Texas Barn Find: 1979 Ford LTD II

Some cars aren’t necessarily super desirable but are so useful as an easy-to-own classic that they just make sense to buy. My brother just bought a 1978 Ford Thunderbird on a whim and he’s getting way more enjoyment out of it these days than a 1986 Porsche 911 he’s owned for the last 15 years. You can just hop in and drive without having to run through a list of mental to-do’s before firing it up. This 1979 Ford LTDII “Sport Coupe” seems like such a car, and it’s a strong runner despite being a recent barn find. Find it here on eBay with bids to $6,100 and a Buy-It-Now of $6,500.

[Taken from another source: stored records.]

(* ===== verification/SnapshotFile.v ===== *)
(** * Atomic file replacement ([src/snapshot_file.c])

    The contents go to a temporary file, which is synced, closed and renamed over the
    target. Whatever call a reset comes after, the target shows its old contents or the
    new ones. *)

From S2P Require Import Prelude Bytes FileSystem.

Section snapshot_file.
Context {F : Type} `{FO : FileOps F}.
Implicit Types (f : F) (h : fs_file_t) (data : list Z).

(** [data] is what is left to write: a call writes a part of it, so its length bounds
    the turns. *)
Fixpoint write_all (fuel : nat) h data f : Z * fs_file_t * F :=
  match fuel with
  | O => (- EIO, h, f)
  | S fuel =>
      match data with
      | [] => (0, h, f)
      | _ =>
          let '(written, h, f) := fs_write h data f in
          if written <? 0 then (written, h, f)
          else if written =? 0 then (- EIO, h, f)
          else write_all fuel h (drop (Z.to_nat written) data) f
      end
  end.

(** The temporary file is written, synced and closed. *)
Definition fill_temporary (file : fs_file_t) (content : list Z) f : Z * F :=
  let '(result, file, f) := write_all (S (length content)) file content f in
  let '(result, f) := if result =? 0 then fs_sync file f else (result, f) in
  let '(close_result, f) := fs_close file f in
  (if result =? 0 then close_result else result, f).

(** It replaces the target, or is removed. *)
Definition replace_target (path temporary_path : list Z) (result : Z) f : Z * F :=
  if negb (result =? 0) then
    let '(_, f) := fs_unlink temporary_path f in (result, f)
  else
    let '(result, f) := fs_rename temporary_path path f in
    if negb (result =? 0) then let '(_, f) := fs_unlink temporary_path f in (result, f)
    else (result, f).

Definition kfsw_snapshot_write (path temporary_path data : option (list Z)) (size : Z) f : Z * F :=
  match path, temporary_path, data with
  | Some path, Some temporary_path, Some data =>
      if negb (kfsw_storage_is_ready f) then (- ENODEV, f)
      else
        let '(_, f) := fs_unlink temporary_path f in
        let '(result, file, f) := fs_open temporary_path (FS_O_CREATE + FS_O_WRITE + FS_O_TRUNC) f in
        if negb (result =? 0) then (result, f)
        else
          let '(result, f) := fill_temporary file (take (Z.to_nat size) data) f in
          replace_target path temporary_path result f
  | _, _, _ => (- EINVAL, f)
  end.

(** More fuel than the data has bytes changes nothing. *)
Lemma write_all_fuel n m h data f :
  (length data < n)%nat → (length data < m)%nat → write_all n h data f = write_all m h data f.
Proof.
  revert m h data f. induction n as [|n IH]; intros [|m] h data f Hn Hm; [lia..|]. cbn [write_all].
  destruct data as [|b data]; [done|]. destruct (fs_write h (b :: data) f) as [[written h'] f'].
  destruct (written <? 0) eqn:E1; [done|]. destruct (written =? 0) eqn:E2; [done|].
  apply IH; rewrite length_drop; cbn [length] in *; lia.
Qed.
End snapshot_file.

(** ** What a reset leaves *)

Section atomic.
Context {F : Type} `{FL : FileLaws F}.
Implicit Types (f g : F) (h : fs_file_t) (data : list Z) (log : list F).

(** The states of a log after [f] differ from it at [p] only. *)
Definition steps_at p f log log' : Prop := ∃ steps, log' = log ++ steps ∧ Forall (only_at p f) steps.

Lemma steps_at_nil p f log : steps_at p f log log.
Proof. exists []. by rewrite app_nil_r. Qed.
Lemma steps_at_snoc p f f1 f2 log log' :
  only_at p f f1 → only_at p f1 f2 → steps_at p f log log' → steps_at p f log (logged f2 log').2.
Proof.
  intros H1 H2 (steps & -> & Hs). exists (steps ++ [f2]). cbn. rewrite app_assoc. split; [done|].
  apply Forall_app. split; [done|]. constructor; [|done]. by eapply only_at_trans.
Qed.
Lemma steps_at_trans p f f1 log log1 log2 :
  only_at p f f1 → steps_at p f log log1 → steps_at p f1 log1 log2 → steps_at p f log log2.
Proof.
  intros H (s1 & -> & H1) (s2 & -> & H2). exists (s1 ++ s2). rewrite app_assoc. split; [done|].
  apply Forall_app. split; [done|]. eapply Forall_impl; [exact H2|]. intros g Hg. by eapply only_at_trans.
Qed.

Lemma write_all_traced fuel h data f log rc h' f' log' :
  write_all fuel h data (f, log) = (rc, h', (f', log')) →
  write_all fuel h data f = (rc, h', f') ∧ steps_at (file_path h) f log log' ∧
  only_at (file_path h) f f' ∧ file_path h' = file_path h ∧
  (rc = 0 → ∀ c, fs_file f (file_path h) = Some c → file_offset h = zlen c →
     fs_file f' (file_path h) = Some (c ++ data)).
Proof.
  revert h data f log. induction fuel as [|fuel IH]; intros h data f log H; cbn [write_all] in *.
  { injection H as <- <- <- <-. split_and!; [done|apply steps_at_nil|by intros q _|done|done]. }
  destruct data as [|b data].
  { injection H as <- <- <- <-. split_and!; [done|apply steps_at_nil|by intros q _|done|].
    intros _ c Hc _. by rewrite app_nil_r. }
  cbn [fs_write traced fst snd] in H. pose proof (write_law h (b :: data) f) as Hw.
  destruct (fs_write h (b :: data) f) as [[k h1] f1]. destruct Hw as (Ho & Hp & Hk & Hok).
  assert (steps_at (file_path h) f log (logged f1 log).2) as Hlog.
  { apply (steps_at_snoc _ _ f); [by intros q _|done|apply steps_at_nil]. }
  destruct (k <? 0) eqn:E1.
  { injection H as <- <- <- <-. split_and!; [done|done|done|done|lia]. }
  destruct (k =? 0) eqn:E2.
  { injection H as <- <- <- <-. split_and!; [done|done|done|done|done]. }
  apply IH in H as (Hrun & Hlog' & Ho' & Hp' & Hc'). rewrite Hp in *. split_and!; [done| | |done|].
  - by eapply steps_at_trans.
  - by eapply only_at_trans.
  - intros Hrc c Hc Hoff. destruct (Hok ltac:(lia)) as [Hoff1 Hc1].
    rewrite (Hc' Hrc (c ++ take (Z.to_nat k) (b :: data))); [by rewrite <- app_assoc, take_drop|by apply Hc1|].
    rewrite Hoff1, zlen_app, Hoff. f_equal. unfold zlen in *. rewrite length_take. lia.
Qed.

(** The target as the run found it, or with the new contents. *)
Definition old_or_new p content f g : Prop :=
  same_at p f g ∨ (fs_file g p = Some content ∧ fs_durable g p = Some content).

Lemma steps_safe p q content f log log' :
  p ≠ q → steps_at q f log log' → Forall (old_or_new p content f) log → Forall (old_or_new p content f) log'.
Proof.
  intros Hpq (steps & -> & Hs) Hl. apply Forall_app. split; [done|].
  eapply Forall_impl; [exact Hs|]. intros g Hg. left. by apply Hg.
Qed.

Lemma fill_traced h content f log rc f' log' :
  fill_temporary h content (f, log) = (rc, (f', log')) →
  fs_file f (file_path h) = Some [] → file_offset h = 0 →
  fill_temporary h content f = (rc, f') ∧ steps_at (file_path h) f log log' ∧
  only_at (file_path h) f f' ∧
  (rc = 0 → fs_file f' (file_path h) = Some content ∧ fs_durable f' (file_path h) = Some content).
Proof.
  intros H Hf Ho. unfold fill_temporary in *.
  destruct (write_all _ h content (f, log)) as [[rc1 h1] [f1 log1]] eqn:E1.
  apply write_all_traced in E1 as (-> & Hs1 & Ho1 & Hp1 & Hc1).
  destruct (rc1 =? 0) eqn:Erc.
  - cbn [fs_sync fs_close traced fst snd] in H.
    specialize (Hc1 ltac:(lia) [] Hf ltac:(by rewrite Ho)). rewrite <- Hp1 in *.
    pose proof (sync_law h1 f1) as Hsync. destruct (fs_sync h1 f1) as [rc2 f2].
    destruct Hsync as (Ho2 & Hc2 & Hd2). cbn [logged fst snd] in H.
    pose proof (close_law h1 f2) as Hclose. destruct (fs_close h1 f2) as [rc3 f3].
    destruct Hclose as (Ho3 & Hc3 & Hd3). injection H as <- <- <-.
    assert (only_at (file_path h1) f f2) as Ho12 by (by eapply only_at_trans). split_and!.
    + destruct (rc2 =? 0); reflexivity.
    + apply (steps_at_snoc _ f f2 f3 _ (logged f2 log1).2); [done|done|]. by apply (steps_at_snoc _ f f1 f2).
    + by eapply only_at_trans.
    + destruct (rc2 =? 0) eqn:E2; [|lia]. intros _. cbn [app] in Hc1. rewrite Hc3, Hc2, Hc1. split; [done|].
      destruct Hd3 as [-> | ->]; [rewrite Hd2 by lia; done|congruence].
  - cbn [fs_close traced fst snd] in H. rewrite <- Hp1 in *.
    pose proof (close_law h1 f1) as Hclose. destruct (fs_close h1 f1) as [rc3 f3].
    destruct Hclose as (Ho3 & _). injection H as <- <- <-. rewrite Erc in *. split_and!; [done| | |lia].
    + by apply (steps_at_snoc _ f f1 f3).
    + by eapply only_at_trans.
Qed.

Lemma replace_traced p q content f0 f log result rc f' log' :
  p ≠ q → only_at q f0 f → Forall (old_or_new p content f0) log →
  (result = 0 → fs_file f q = Some content ∧ fs_durable f q = Some content) →
  replace_target p q result (f, log) = (rc, (f', log')) →
  replace_target p q result f = (rc, f') ∧ Forall (old_or_new p content f0) log' ∧
  (rc = 0 → fs_file f' p = Some content ∧ fs_durable f' p = Some content) ∧
  (rc ≠ 0 → same_at p f0 f') ∧ (∀ r, r ≠ p → r ≠ q → same_at r f0 f').
Proof.
  intros Hpq H0 Hlog Hres H. unfold replace_target in *.
  assert (∀ g, only_at q f0 g → Forall (old_or_new p content f0) (log ++ [g])) as Hgood.
  { intros g Hg. apply Forall_app. split; [done|]. constructor; [|done]. left. by apply Hg. }
  destruct (result =? 0) eqn:Er; cbn [negb] in *.
  2: { cbn [fs_unlink traced fst snd] in H. pose proof (unlink_law q f) as Hu.
       destruct (fs_unlink q f) as [rc1 f1]. destruct Hu as (Hu & _). injection H as <- <- <-.
       assert (only_at q f0 f1) as Ho by (by eapply only_at_trans).
       split_and!; [done|by apply Hgood|lia|intros _; by apply Ho|intros r _ Hr; by apply Ho]. }
  destruct (Hres ltac:(lia)) as [Hq Hqd]. cbn [fs_rename traced fst snd] in H.
  pose proof (rename_law q p f ltac:(done)) as Hr. destruct (fs_rename q p f) as [rc1 f1].
  destruct Hr as [Hr0 Hr1]. destruct (rc1 =? 0) eqn:E1; cbn [negb] in *.
  - injection H as <- <- <-. destruct (Hr0 ltac:(lia)) as (Hp & Hpd & Hrest). rewrite Hq in Hp. rewrite Hqd in Hpd.
    split_and!; [done| |done|lia|].
    + apply Forall_app. split; [done|]. constructor; [by right|done].
    + intros r Hrp Hrq. eapply same_at_trans; [by apply H0|by apply Hrest].
  - specialize (Hr1 ltac:(lia)). cbn [fs_unlink traced logged fst snd] in H. pose proof (unlink_law q f1) as Hu.
    destruct (fs_unlink q f1) as [rc2 f2]. destruct Hu as (Hu & _). injection H as <- <- <-.
    assert (only_at q f0 f1) as Ho1 by (eapply only_at_trans; [exact H0|]; by intros r _).
    assert (only_at q f0 f2) as Ho2 by (by eapply only_at_trans).
    split_and!; [done| |lia|intros _; by apply Ho2|intros r _ Hr; by apply Ho2].
    apply Forall_app. split; [by apply Hgood|]. constructor; [|done]. left. by apply Ho2.
Qed.

Lemma snapshot_traced p q data size f rc f' log :
  p ≠ q → kfsw_snapshot_write (Some p) (Some q) (Some data) size (f, []) = (rc, (f', log)) →
  let content := take (Z.to_nat size) data in
  kfsw_snapshot_write (Some p) (Some q) (Some data) size f = (rc, f') ∧
  Forall (old_or_new p content f) log ∧
  (rc = 0 → fs_file f' p = Some content ∧ fs_durable f' p = Some content) ∧
  (rc ≠ 0 → same_at p f f') ∧ (∀ r, r ≠ p → r ≠ q → same_at r f f').
Proof.
  intros Hpq H content. unfold kfsw_snapshot_write in *.
  cbn [kfsw_storage_is_ready fs_unlink fs_open traced fst snd] in H. destruct (negb (kfsw_storage_is_ready f)).
  { injection H as <- <- <-. split_and!; [done|done|done|done|by intros r _ _]. }
  pose proof (unlink_law q f) as Hu. destruct (fs_unlink q f) as [rc1 f1]. destruct Hu as (Hu & _).
  cbn [logged fst snd] in H.
  pose proof (create_law q f1) as Ho. destruct (fs_open q _ f1) as [[rc2 h] f2]. destruct Ho as (Ho & Hh).
  assert (only_at q f f2) as Ho2 by (by eapply only_at_trans).
  assert (steps_at q f [] (logged f2 (logged f1 []).2).2) as Hs2.
  { apply (steps_at_snoc q f f1 f2); [done|done|]. apply (steps_at_snoc q f f f1); [by intros r _|done|apply steps_at_nil]. }
  destruct (rc2 =? 0) eqn:E2; cbn [negb] in *.
  2: { injection H as <- <- <-. split_and!; [done| |lia|intros _; by apply Ho2|intros r _ Hr; by apply Ho2].
       eapply (steps_safe p q); [done|exact Hs2|done]. }
  destruct (Hh ltac:(lia)) as [-> Hempty].
  destruct (fill_temporary _ _ _) as [rc3 [f3 log3]] eqn:E3.
  apply fill_traced in E3 as (-> & Hs3 & Ho3 & Hc3); [|done|done]. cbn [file_path] in *.
  apply (replace_traced p q content f) in H; [done|done|by eapply only_at_trans| |done].
  eapply (steps_safe p q content f []); [done| |by apply Forall_nil].
  by eapply steps_at_trans.
Qed.

(** The same without the log. *)
Lemma snapshot_run p q data size f rc f' :
  p ≠ q → kfsw_snapshot_write (Some p) (Some q) (Some data) size f = (rc, f') →
  let content := take (Z.to_nat size) data in
  (rc = 0 → fs_file f' p = Some content ∧ fs_durable f' p = Some content) ∧
  (rc ≠ 0 → same_at p f f') ∧ (∀ r, r ≠ p → r ≠ q → same_at r f f').
Proof.
  intros Hpq H. destruct (kfsw_snapshot_write (Some p) (Some q) (Some data) size (f, [])) as [rc' [f'' log]] eqn:E.
  apply snapshot_traced in E as (Hrun & _ & Hrest); [|done]. rewrite H in Hrun. by injection Hrun as <- <-.
Qed.
End atomic.

Section snapshot_properties.
Context {F : Type} `{FL : FileLaws F}.

(** C19: Whatever call of a replacement a reset comes after, the target shows its old contents or
    the new ones, in the file system and on the storage; a replacement that answers 0 has put
    the new contents there, one that fails has left the old, and no other file changed but the
    temporary one. *)
Theorem snapshot_write_atomic (p q data : list Z) size (f f' : F) rc log :
  p ≠ q → kfsw_snapshot_write (Some p) (Some q) (Some data) size (f, []) = (rc, (f', log)) →
  let content := take (Z.to_nat size) data in
  kfsw_snapshot_write (Some p) (Some q) (Some data) size f = (rc, f') ∧
  Forall (old_or_new p content f) log ∧
  (rc = 0 → fs_file f' p = Some content ∧ fs_durable f' p = Some content) ∧
  (rc ≠ 0 → same_at p f f') ∧ (∀ r, r ≠ p → r ≠ q → same_at r f f').
Proof. apply snapshot_traced. Qed.
End snapshot_properties.

Section snapshot_witness.
#[local] Existing Instance mem_ops.
#[local] Existing Instance mem_view.
#[local] Existing Instance mem_laws.

Lemma snapshot_write_atomic_witness :
  ∃ f', kfsw_snapshot_write (Some (cstr "a")) (Some (cstr "b")) (Some [1; 2; 3]) 2
      (<[cstr "a" := [9]]> ∅ : gmap (list Z) (list Z)) = (0, f') ∧ fs_file f' (cstr "a") = Some [1; 2].
Proof.
  destruct (kfsw_snapshot_write (Some (cstr "a")) (Some (cstr "b")) (Some [1; 2; 3]) 2
      ((<[cstr "a" := [9]]> ∅ : gmap (list Z) (list Z)), [])) as [rc [f' log]] eqn:E.
  assert (rc = 0) as ->.
  { assert ((kfsw_snapshot_write (Some (cstr "a")) (Some (cstr "b")) (Some [1; 2; 3]) 2
      ((<[cstr "a" := [9]]> ∅ : gmap (list Z) (list Z)), [])).1 = 0) as E0 by (vm_compute; reflexivity).
    rewrite E in E0. exact E0. }
  destruct (snapshot_write_atomic (cstr "a") (cstr "b") [1; 2; 3] 2 _ f' 0 log ltac:(vm_compute; discriminate) E)
    as (Hrun & _ & H & _).
  exists f'. split; [exact Hrun|]. apply H. reflexivity.
Defined.
End snapshot_witness.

This thing is just so cool. The decals running down the side and the back make it look way sportier than it has any right to be, and the faded bronze / orange paint is distinctively different. The period-correct wheels and white-letter tires add to the aggressive appearance, which isn’t a term we typically associate with these big-body personal luxury coupes. The Ford was bought new in Texas and has seemingly stayed there ever since, so it remains quite solid throughout.

Despite being in Texas, it hasn’t turned into a sunburnt mess, which is usually the downside of residing in a super dry climate with lots of sun. The interior is in good shape – not perfect, but decent – certainly the kind of condition you can live with for years as subtle improvements are made. The seller reports mileage of 150,000 which looks right for the condition we see here, if not slightly higher than expected given the upholstery isn’t torn to shreds. The dash even appears to be in good shape, which is practically unheard of for a Texas car.

The clean trunk and unused spare wheel lend further credence to the premise that this LTD was looked after for years even as it become just another used car. Recent maintenance includes new spark plugs, wires, ball joints, shocks, and more, and the tires are said to have 80 percent tread-life left. The price seems more than fair in terms of the Buy-It-Now, and the current bids are so close to that number that I’m surprised no one has pulled the trigger yet. For a cheap classic you can drive every day, you could do far worse than this nicely-preserved LTD.

Comments

  1. Bob_in_TN Bob_in_TN Member

    Good write-up Jeff. I agree, this LTD II has an unexpected cool-ness to it. These were big cars, not overly attractively styled or graceful, and not very efficiently packaged. But Ford had quite a bit of success with the various models (Gran Torino, 77-79 T-Bird, et al) based on the same platform. For this example, the stripes, styled wheels, white letter tires, bucket seats, and full instrumentation give it a sporty vibe. Good condition, and not expensive.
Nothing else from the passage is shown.